(** What the two cells ask of NumPy and HyperSpy.  [find_peaks1D_ohaver]
    returns one peak table per navigation position.  [fit] works on the
    components held by the model [m], which are the objects of the list
    [g], and returns them as it leaves them.  [navigation_size] is the
    number of navigation positions of the signal of the model [m], which
    the library consults when [active_is_multidimensional] is assigned.
    The calls are functions of their arguments: but for [fit] and [plot],
    an exception raised inside the library is not modelled, so that a
    statement about these cells speaks of the runs in which the calls of
    [getPeaks] return. *)
Record library := {
  float : Type;
  Signal : Type;
  navigation_size : Z;
  of_int : Z -> float;
  literal : string -> float;
  fadd : float -> float -> float;
  fsub : float -> float -> float;
  fmul : float -> float -> float;
  deepcopy : Signal -> Signal;
  inav_indices : Signal -> Signal -> Signal;
  rebin : Signal -> list Z -> Signal;
  smooth_savitzky_golay : Signal -> Z -> Z -> Signal;
  data_max : Signal -> float;
  find_peaks1D_ohaver : Signal -> float -> Z -> list (list (peak float));
  new_GaussianHF : GaussianHF float;
  fit : list (GaussianHF float) -> outcome unit * list (GaussianHF float);
  plot : outcome unit
}.

Section Cell.
Context (L : library).

Local Abbreviation F := (float L).
Local Abbreviation component := (GaussianHF (float L)).

(** The state is the list [g]; its elements are the component objects. *)
Local Abbreviation state := (list (GaussianHF (float L))).
(** The moves of a loop of the EXIF pass in modes ["0"] and ["1"]. *)
Lemma classify_exif_loop_moves (files : list string) (s s' : state FS) (c : flow) :
  NoDup files ->
  exif_classify_mode (self s) = "0" \/ exif_classify_mode (self s) = "1" ->
  for_in files classify_exif_file s = (Ok c, s') ->
  moves_of (log s')
  = moves_of (log s)
    ++ flat_map (fun k => match dict_get k (file_info (self s)) with
                          | Some info =>
                              exif_moves (exif_classify_mode (self s))
                                (exif_dic (self s)) (k, info)
                          | None => []
                          end) files.
Proof.
  revert s. induction files as [|f files IH]; intros s Hnd Hmode Hrun.
  - simpl in Hrun. injection Hrun as _ <-. simpl. now rewrite app_nil_r.
  - inversion Hnd as [|? ? Hf Hnd']; subst.
    cbn [for_in] in Hrun. unfold bind in Hrun.
    pose proof (classify_exif_file_frame f s Hmode) as Hframe.
    assert (Hrest : forall s1 (planned : list (string * string)),
      frame f s s1 ->
      moves_of (log s1) = moves_of (log s) ++ planned ->
      planned = match dict_get f (file_info (self s)) with
                | Some info =>
                    exif_moves (exif_classify_mode (self s))
                      (exif_dic (self s)) (f, info)
                | None => []
                end ->
      for_in files classify_exif_file s1 = (Ok c, s') ->
      moves_of (log s')
      = moves_of (log s)
        ++ flat_map (fun k => match dict_get k (file_info (self s)) with
                              | Some info =>
                                  exif_moves (exif_classify_mode (self s))
                                    (exif_dic (self s)) (k, info)
                              | None => []
                              end) (f :: files)).
    { intros s1 planned [_ [Hrec [Hex [Hmd _]]]] Hlog Hplan Hloop.
      rewrite (IH s1 Hnd' (eq_ind_r (fun m => m = "0" \/ m = "1") Hmode Hmd) Hloop).
      rewrite Hlog, Hplan. cbn [flat_map]. rewrite <- app_assoc. f_equal. f_equal.
      rewrite Hex, Hmd. apply flat_map_ext_on. intros k Hk. rewrite Hrec; auto.
      intros ->. contradiction. }
    destruct (dict_get (fst (splitext f)) (exif_dic (self s))) as [e|] eqn:He.
    2: { assert (Hmem : dict_mem (fst (splitext f)) (exif_dic (self s)) = false)
           by (unfold dict_mem; now rewrite He).
         rewrite (classify_exif_file_skip s f Hmem) in Hrun.
         apply (Hrest s []); auto.
         - apply frame_refl.
         - now rewrite app_nil_r.
         - destruct (dict_get f (file_info (self s))); auto.
           unfold exif_moves. now rewrite He. }
    destruct (dict_get f (file_info (self s))) as [info|] eqn:Hget.
    2: { rewrite classify_exif_file_missing in Hrun; [discriminate| |auto].
         unfold dict_mem. now rewrite He. }
    destruct (exif_segment_some _ e Hmode) as [seg Hseg].
    rewrite (classify_exif_file_cases s f seg info e He Hget Hseg) in Hrun, Hframe.
    cbv zeta in Hrun, Hframe.
    assert (Hplan : [(Path info, join (join (dirname (Path info)) seg) f)]
                    = exif_moves (exif_classify_mode (self s))
                        (exif_dic (self s)) (f, info)).
    { unfold exif_moves. now rewrite He, Hseg. }
    destruct (os_makedirs _ (disk s)) as [d1|x]; [|discriminate].
    destruct (shutil_move _ _ d1) as [d2|[]]; try discriminate;
      (eapply (Hrest _ _); [apply Hframe | | exact Hplan | exact Hrun]);
      simpl; rewrite !moves_of_app; simpl; now rewrite !app_nil_r.
Qed.
(** The registration of a source file: without a library for the module
    whose library is [top], with the library of its module otherwise. *)
Definition hdl_registration `{Platform} (top : string) (project_folder : Path)
    (module : BaseModule.t) (hdl_file : HdlFile.t) : string :=
  let p := relpath (resolve (HdlFile.path hdl_file)) project_folder in
  if String.eqb (BaseModule.library_name module) top
  then "fpga_file {" +:+ p +:+ "}" +:+ nl
  else "fpga_file {" +:+ p +:+ "} " +:+ BaseModule.library_name module +:+ nl.

(** The registration of an IP core file: only for the suffix [.cxf]. *)
Definition ip_core_registration `{Platform} (project_folder : Path)
    (ip_core_file : IpCoreFile.t) : string :=
  if String.eqb (PurePath.suffix (IpCoreFile.path ip_core_file)) ".cxf"
  then "fpga_file {"
         +:+ relpath (resolve (IpCoreFile.path ip_core_file)) project_folder
         +:+ "}" +:+ nl
  else EmptyString.

(** The statements of a module: its source files, the top file first, then
    its IP core files. *)
Definition module_statements `{Platform} (top : string) (project_folder : Path)
    (other_arguments : kwargs) (module : BaseModule.t) : string :=
  statements (hdl_registration top project_folder module)
    (LiberoTcl.create_sort_files top
       (BaseModule.get_synthesis_files module other_arguments))
  +:+ statements (ip_core_registration project_folder)
        (BaseModule.get_ip_core_files module other_arguments).

(** A module gives [create] the same files for two argument bags. *)
Definition same_files (module : BaseModule.t) (kw kw' : kwargs) : Prop :=
  BaseModule.get_synthesis_files module kw
  = BaseModule.get_synthesis_files module kw'
  /\ BaseModule.get_ip_core_files module kw
     = BaseModule.get_ip_core_files module kw'.

(** The placeholders that [create] replaces in the template. *)
Definition template_placeholders : list string :=
  ["__project__"; "__part__"; "__family__"; "__device__"; "__package__";
   "__speed__"; "__temp_range__"; "__top__"; "__destination__";
   "__fpga_files__"].

(** ** Inputs for the examples *)

Module Examples.

(** A machine without symbolic links, and a small template. *)
Definition platform : Platform :=
  {| template_tcl :=
       "new_project -name {__project__} -location {__destination__} "
         +:+ "-family {__family__} -die {__device__} -package {__package__} "
         +:+ "-speed {__speed__} -part_range {__temp_range__}" +:+ nl
         +:+ "__fpga_files__"
         +:+ "set_root -module {__top__::work}" +:+ nl;
     resolve := fun p => p |}.

Definition project_path : Path := ["build"; "artyz7"].

Definition script_path : Path :=
  PurePath.joinpath project_path "create_libero_project.tcl".

Definition pins_pdc : Constraint.t :=
  {| Constraint.file := ["work"; "tcl"; "pins.pdc"] |}.

Definition notes_foo : Constraint.t :=
  {| Constraint.file := ["work"; "tcl"; "notes.foo"] |}.

Definition decline (project_path : Path) (ip_cache_path : option Path)
    (kw : kwargs) : M bool :=
  ret false.

(** A project without modules. *)
Definition project (part : string) (constraints : list Constraint.t)
  : LiberoProject.t :=
  LiberoProject.__init__ "artyz7" [] part "SmartFusion2" None None
    (Some constraints) None None None 1%Z None [].

(** A template without placeholders. *)
Definition fixed_platform : Platform :=
  {| template_tcl := "open_project -file {artyz7.prjx}" +:+ nl;
     resolve := fun p => p |}.

(** A library module and the top module, whose top file comes last. *)
Definition math_module : BaseModule.t :=
  {| BaseModule.name := "math";
     BaseModule.library_name := "math";
     BaseModule.get_synthesis_files :=
       fun _ => [{| HdlFile.path := ["work"; "math"; "adder.vhd"] |}];
     BaseModule.get_ip_core_files := fun _ => [];
     BaseModule.get_scoped_constraints := fun _ => [] |}.
(** ** A platform to run the transfer form on

    Numbers are exact rationals, [None] standing for NaN; amounts are read
    as plain decimals; a public key is 32 to 44 characters of the base58
    alphabet.  It serves the examples only. *)

Definition digit_of (c : ascii) : option N :=
  let n := nat_of_ascii c in
  if (48 <=? n) && (n <=? 57) then Some (N.of_nat (n - 48)) else None.

Fixpoint read_digits (cs : list ascii) (acc : N) : option N :=
  match cs with
  | [] => Some acc
  | c :: r =>
      match digit_of c with
      | Some d => read_digits r (acc * 10 + d)%N
      | None => None
      end
  end.

Fixpoint split_point (cs : list ascii) : list ascii * list ascii :=
  match cs with
  | [] => ([], [])
  | c :: r =>
      if Ascii.eqb c "."%char then ([], r)
      else let '(w, f) := split_point r in (c :: w, f)
  end.

Definition read_decimal (s : string) : option Q :=
  let '(w, f) := split_point (list_ascii_of_string s) in
  match w, read_digits w 0, read_digits f 0 with
  | _ :: _, Some n, Some m =>
      let k := Pos.pow 10 (Pos.of_succ_nat (length f)) in
      Some ((Z.of_N n * Zpos k + 10 * Z.of_N m) # k)
  | _, _, _ => None
  end.

Definition show_fixed (k : nat) (x : option Q) : string :=
  match x with
  | None => "NaN"
  | Some q =>
      let scale := (10 ^ Z.of_nat k)%Z in
      let n := ((2 * Qnum q * scale + Zpos (Qden q)) / (2 * Zpos (Qden q)))%Z in
      let frac := pretty (Z.to_N (n mod scale)) in
      pretty (n / scale)%Z +:+ "."
        +:+ string_of_list_ascii (replicate (k - String.length frac) "0"%char)
        +:+ frac
  end.

#[local] Instance demo : Transfer.Platform := {|
  Transfer.number := option Q;
  Transfer.parseFloat := read_decimal;
  Transfer.le_zero x :=
    match x with Some q => Qle_bool q 0 | None => false end;
  Transfer.gt x y :=
    match x, y with
    | Some a, Some b => negb (Qle_bool a b)
    | _, _ => false
    end;
  Transfer.times x n :=
    match x with Some q => Some (q * inject_Z n)%Q | None => None end;
  Transfer.sol_of_lamports n := Some (n # Verified.LAMPORTS_PER_SOL);
  Transfer.toFixed := show_fixed;
  Transfer.isPublicKey s :=
    forallb (fun c => existsb (Ascii.eqb c) (list_ascii_of_string Bs58.ALPHABET))
      (list_ascii_of_string s)
    && (32 <=? String.length s) && (String.length s <=? 44);
  Transfer.trim := JsString.trim;
  Transfer.undefined_slice :=
    "Cannot read properties of undefined (reading 'slice')";
|}.

(** ** Further scenarios *)

Definition recipient_0 : string := "11111111111111111111111111111111".

(** The form filled in for half a SOL, with two SOL at hand. *)
Definition form_half_sol : Transfer.State :=
  {| Transfer.walletProvider := Some wallet;
     Transfer.address := Some "X";
     Transfer.authToken := Some "T";
     Transfer.onTransactionComplete := true;
     Transfer.transferType := Transfer.SOL;
     Transfer.recipientAddress := recipient_0;
     Transfer.amount := "0.5";
     Transfer.tokenMint := "";
     Transfer.isTransferring := false;
     Transfer.balance := Some (Some (2 # 1));
     Transfer.error := None;
     Transfer.trace := [] |}.

(** The same with no recipient. *)
Definition form_blank : Transfer.State :=
  Transfer.setRecipientAddress "  " form_half_sol.

(** The same with no wallet provider at hand. *)
Definition form_no_wallet : Transfer.State :=
  let 'Transfer.mkState _ a t cb ty r am m i b e tr := form_half_sol in
  Transfer.mkState None a t cb ty r am m i b e tr.

(** The history of a signed-in user, loaded and empty. *)
Definition history_T : History.State :=
  {| History.authToken := Some "T"; History.refreshTrigger := 0;
     History.transactions := Some []; History.isLoading := false;
     History.error := None; History.filter := History.Confirmed;
     History.stats := None; History.trace := [] |}.

(** Authenticated as X, shown as such. *)
Definition shown_authenticated_X : Component :=
  {| live := authenticated_X; rendered := Some authenticated_X |}.

(** The same, just after the Disconnect button. *)
Definition just_disconnected : Component :=
  {| live := handleDisconnect authenticated_X;
     rendered := Some authenticated_X |}.

(** The simplified component, connected as X with its flag stored. *)
Definition simplified_signed_X : Simplified.State :=
  Simplified.handleSignMessage (Simplified.Signed [Byte.x01])
    simplified_connected_X simplified_connected_X.

(** * Properties *)

(** ** The encodings *)

Section Base58.

Local Open Scope N_scope.

Lemma fold_digits_app ds acc :
  fold_left (fun acc d => acc * 58 + d) ds acc
  = acc * 58 ^ N.of_nat (length ds) + of_digits ds.
Proof.
  unfold of_digits. revert acc.
  induction ds as [|d ds IH]; intros acc; cbn [fold_left length].
  - cbn. lia.
  - rewrite IH, (IH (0 * 58 + d)), Nat2N.inj_succ, N.pow_succ_r'. lia.
Qed.

Lemma of_digits_cons d ds :
  of_digits (d :: ds) = d * 58 ^ N.of_nat (length ds) + of_digits ds.
Proof. unfold of_digits at 1. cbn [fold_left]. rewrite fold_digits_app. lia. Qed.

Lemma digits_value fuel : forall n acc,
  n < 58 ^ N.of_nat fuel ->
  of_digits (Bs58.digits fuel n acc)
  = n * 58 ^ N.of_nat (length acc) + of_digits acc.
Proof.
  induction fuel as [|fuel IH]; intros n acc Hn; cbn [Bs58.digits].
  - cbn in Hn. assert (n = 0) as -> by lia. lia.
  - destruct (N.eqb_spec n 0) as [->|Hz]; [lia|].
    rewrite Nat2N.inj_succ, N.pow_succ_r' in Hn.
    rewrite IH.
    + rewrite of_digits_cons. cbn [length].
      rewrite Nat2N.inj_succ, N.pow_succ_r'.
      pose proof (N.div_mod n 58 ltac:(lia)) as Hdm. nia.
    + apply N.Div0.div_lt_upper_bound. lia.
Qed.

Lemma to_N_app bs acc :
  fold_left (fun acc b => acc * 256 + Byte.to_N b) bs acc
  < (acc + 1) * 256 ^ N.of_nat (length bs).
Proof.
  revert acc. induction bs as [|b bs IH]; intros acc; cbn [fold_left length].
  - cbn. lia.
  - rewrite Nat2N.inj_succ, N.pow_succ_r'.
    pose proof (IH (acc * 256 + Byte.to_N b)) as H.
    pose proof (Byte.to_N_bounded b) as Hb.
    eapply N.lt_le_trans; [exact H|]. nia.
Qed.

(** Twice as many base-58 digits as bytes are enough: the fuel of
    [Bs58.encode] never cuts the number short. *)
Lemma digits_of_bytes bs :
  of_digits (Bs58.digits (2 * length bs) (Bs58.to_N bs) []) = Bs58.to_N bs.
Proof.
  rewrite digits_value; [cbn; lia|].
  pose proof (to_N_app bs 0) as H. unfold Bs58.to_N.
  eapply N.lt_le_trans; [exact H|].
  rewrite N.add_0_l, N.mul_1_l.
  replace (N.of_nat (2 * length bs)) with (2 * N.of_nat (length bs)) by lia.
  rewrite N.pow_mul_r. apply N.pow_le_mono_l. cbn. lia.
Qed.

Lemma digits_below fuel : forall n acc,
  Forall (fun d => d < 58) acc ->
  Forall (fun d => d < 58) (Bs58.digits fuel n acc).
Proof.
  induction fuel as [|fuel IH]; intros n acc Ha; cbn [Bs58.digits]; [exact Ha|].
  destruct (n =? 0); [exact Ha|].
  apply IH. constructor; [|exact Ha]. apply N.mod_lt. lia.
Qed.

End Base58.

Section Encodings.

Local Open Scope N_scope.

Lemma digit_index d : d < 58 -> base58_digit (Bs58.digit d) = Some d.
Proof.
  intros Hd.
  assert (A : forallb
                (fun k => match base58_digit (Bs58.digit (N.of_nat k)) with
                          | Some x => x =? N.of_nat k
                          | None => false
                          end) (seq 0 58) = true) by (vm_compute; reflexivity).
  rewrite forallb_forall in A.
  specialize (A (N.to_nat d)). rewrite N2Nat.id in A.
  destruct (base58_digit (Bs58.digit d)) as [x|].
  - f_equal. apply N.eqb_eq, A, in_seq. lia.
  - discriminate A. apply in_seq. lia.
Qed.

Lemma digit_not_one d : d <> 0 -> d < 58 -> Ascii.eqb (Bs58.digit d) "1" = false.
Proof.
  intros Hz Hd. destruct (Ascii.eqb_spec (Bs58.digit d) "1") as [E|]; [|reflexivity].
  pose proof (digit_index d Hd) as I. rewrite E in I.
  vm_compute in I. congruence.
Qed.

Lemma value_ones z cs :
  base58_value (replicate z "1"%char ++ cs) 0
  = base58_value cs 0.
Proof.
  induction z as [|z IH]; [reflexivity|].
  cbn [replicate app base58_value].
  change (base58_digit "1") with (Some 0). exact IH.
Qed.

Lemma value_digits ds : forall acc,
  Forall (fun d => d < 58) ds ->
  base58_value (map Bs58.digit ds) acc
  = Some (fold_left (fun acc d => acc * 58 + d) ds acc).
Proof.
  induction ds as [|d ds IH]; intros acc Hds; [reflexivity|].
  apply Forall_cons in Hds as [Hd Hds].
  cbn [map base58_value fold_left]. rewrite digit_index by exact Hd.
  apply IH, Hds.
Qed.

Lemma digits_zero fuel acc : Bs58.digits fuel 0 acc = acc.
Proof. destruct fuel; reflexivity. Qed.

Lemma digits_head fuel : forall n acc,
  n <> 0 -> n < 58 ^ N.of_nat fuel ->
  exists d rest, Bs58.digits fuel n acc = d :: rest /\ d <> 0 /\ d < 58.
Proof.
  induction fuel as [|fuel IH]; intros n acc Hz Hn.
  - cbn in Hn. lia.
  - cbn [Bs58.digits]. destruct (N.eqb_spec n 0) as [|_]; [contradiction|].
    rewrite Nat2N.inj_succ, N.pow_succ_r' in Hn.
    destruct (N.eq_dec (n / 58) 0) as [E|E].
    + rewrite E, digits_zero.
      apply N.div_small_iff in E; [|lia].
      exists (n mod 58), acc. rewrite N.mod_small by exact E. auto.
    + apply IH; [exact E|]. apply N.Div0.div_lt_upper_bound. lia.
Qed.

Lemma ones_replicate z cs :
  leading_ones (replicate z "1"%char ++ cs) = (z + leading_ones cs)%nat.
Proof. induction z as [|z IH]; [reflexivity|]. cbn. now rewrite IH. Qed.

Lemma to_N_bound bs :
  Bs58.to_N bs < 58 ^ N.of_nat (2 * length bs).
Proof.
  pose proof (to_N_app bs 0) as H. unfold Bs58.to_N.
  eapply N.lt_le_trans; [exact H|].
  rewrite N.add_0_l, N.mul_1_l.
  replace (N.of_nat (2 * length bs)) with (2 * N.of_nat (length bs)) by lia.
  rewrite N.pow_mul_r. apply N.pow_le_mono_l. cbn. lia.
Qed.

(** [Bs58.encode] gives the base58 text of its bytes. *)
Lemma encode_is_base58 bs : base58_of (Bs58.encode bs) bs.
Proof.
  unfold base58_of, Bs58.encode. cbn zeta.
  rewrite list_ascii_of_string_of_list_ascii.
  set (ds := Bs58.digits (2 * length bs) (Bs58.to_N bs) []).
  assert (Hb : Forall (fun d => d < 58) ds) by (apply digits_below; constructor).
  split.
  - rewrite value_ones, value_digits by exact Hb.
    f_equal. apply digits_of_bytes.
  - rewrite ones_replicate.
    enough (leading_ones (map Bs58.digit ds) = 0%nat) as -> by lia.
    destruct (N.eq_dec (Bs58.to_N bs) 0) as [E|E].
    + subst ds. rewrite E, digits_zero. reflexivity.
    + destruct (digits_head (2 * length bs) (Bs58.to_N bs) [] E (to_N_bound bs))
        as (d & rest & Hd & Hz & H58).
      fold ds in Hd. rewrite Hd. cbn [map leading_ones].
      now rewrite digit_not_one.
Qed.

Lemma digit_char_digit n :
  Js.is_digit (Js.digit_char n) = true
  /\ Ascii.eqb (Js.digit_char n) "+" = false
  /\ Ascii.eqb (Js.digit_char n) "-" = false.
Proof.
  unfold Js.digit_char.
  assert (Hk : (Z.to_nat (n mod 10) < 10)%nat)
    by (pose proof (Z.mod_pos_bound n 10 ltac:(lia)); lia).
  revert Hk. generalize (Z.to_nat (n mod 10)). intros k Hk.
  do 10 (destruct k as [|k]; [vm_compute; auto|]). lia.
Qed.

(** Whatever the instant, [toISOString] gives a text of one of the two
    ISO-8601 shapes. *)
Lemma toISOString_is_iso8601 t : Js.is_iso8601 (Js.toISOString t) = true.
Proof.
  unfold Js.toISOString, Js.is_iso8601.
  destruct (Js.civil_from_days _) as [[y m] d].
  rewrite list_ascii_of_string_of_list_ascii.
  assert (D := fun n => proj1 (digit_char_digit n)).
  assert (P := fun n => proj1 (proj2 (digit_char_digit n))).
  assert (M := fun n => proj2 (proj2 (digit_char_digit n))).
  destruct (_ && _)%bool; cbn [Js.pad app].
  - rewrite P, M. cbn [orb forallb Js.is_iso8601_rest].
    rewrite !D. reflexivity.
  - destruct (y <? 0)%Z; cbn [Ascii.eqb Bool.eqb orb forallb Js.is_iso8601_rest];
      rewrite !D; reflexivity.
Qed.

(** [TextEncoder.encode] gives the bytes of the text, one for one: the
    bytes read back as text are the text. *)
Lemma encode_utf8 m :
  string_of_list_byte (Js.encode m) = m
  /\ length (Js.encode m) = String.length m.
Proof.
  unfold Js.encode. split; [apply string_of_list_byte_of_string|].
  unfold list_byte_of_string. rewrite length_map.
  induction m as [|c m IH]; [reflexivity|]. cbn. now rewrite IH.
Qed.

End Encodings.

Example toISOString_epoch : Js.toISOString 0 = "1970-01-01T00:00:00.000Z".
Proof. reflexivity. Qed.

Example toISOString_now0 : Js.toISOString now0 = iso0.
Proof. reflexivity. Qed.

Example toISOString_before_epoch :
  Js.toISOString (-1) = "1969-12-31T23:59:59.999Z".
Proof. reflexivity. Qed.

Example toISOString_leap_day :
  Js.toISOString 1709251199999 = "2024-02-29T23:59:59.999Z".
Proof. reflexivity. Qed.

Example toISOString_expanded_years :
  Js.toISOString 253402300800000 = "+010000-01-01T00:00:00.000Z"
  /\ Js.toISOString (-62167219200001) = "-000001-12-31T23:59:59.999Z"
  /\ Js.toISOString 8640000000000000 = "+275760-09-13T00:00:00.000Z".
Proof. repeat split. Qed.

Example bs58_hello :
  Bs58.encode (Js.encode "Hello World!") = "2NEpo7TZRRrLZSi2U".
Proof. reflexivity. Qed.

Example bs58_leading_zeros :
  Bs58.encode [Byte.x00; Byte.x00; Byte.x01] = "112".
Proof. reflexivity. Qed.

Example iso0_is_iso8601 : Js.is_iso8601 iso0 = true.
Proof. reflexivity. Qed.

Example same_address_ignores_case : Js.same_address "AbC1" "aBc1" = true.
Proof. reflexivity. Qed.

(** ** Single handlers and effects *)

Section Handlers.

______

**Directions for this task**
Begin with the line that has "live := handleDisconnect authenticated_X;" in the listing above and end after the line that has "- destruct (N.eqb_spec"; output those lines exactly.

**Solution for this exercise**
  {| live := handleDisconnect authenticated_X;
     rendered := Some authenticated_X |}.

(** The simplified component, connected as X with its flag stored. *)
Definition simplified_signed_X : Simplified.State :=
  Simplified.handleSignMessage (Simplified.Signed [Byte.x01])
    simplified_connected_X simplified_connected_X.

(** * Properties *)

(** ** The encodings *)

Section Base58.

Local Open Scope N_scope.

Lemma fold_digits_app ds acc :
  fold_left (fun acc d => acc * 58 + d) ds acc
  = acc * 58 ^ N.of_nat (length ds) + of_digits ds.
Proof.
  unfold of_digits. revert acc.
  induction ds as [|d ds IH]; intros acc; cbn [fold_left length].
  - cbn. lia.
  - rewrite IH, (IH (0 * 58 + d)), Nat2N.inj_succ, N.pow_succ_r'. lia.
Qed.

Lemma of_digits_cons d ds :
  of_digits (d :: ds) = d * 58 ^ N.of_nat (length ds) + of_digits ds.
Proof. unfold of_digits at 1. cbn [fold_left]. rewrite fold_digits_app. lia. Qed.

Lemma digits_value fuel : forall n acc,
  n < 58 ^ N.of_nat fuel ->
  of_digits (Bs58.digits fuel n acc)
  = n * 58 ^ N.of_nat (length acc) + of_digits acc.
Proof.
  induction fuel as [|fuel IH]; intros n acc Hn; cbn [Bs58.digits].
  - cbn in Hn. assert (n = 0) as -> by lia. lia.
  - destruct (N.eqb_spec n 0) as [->|Hz]; [lia|].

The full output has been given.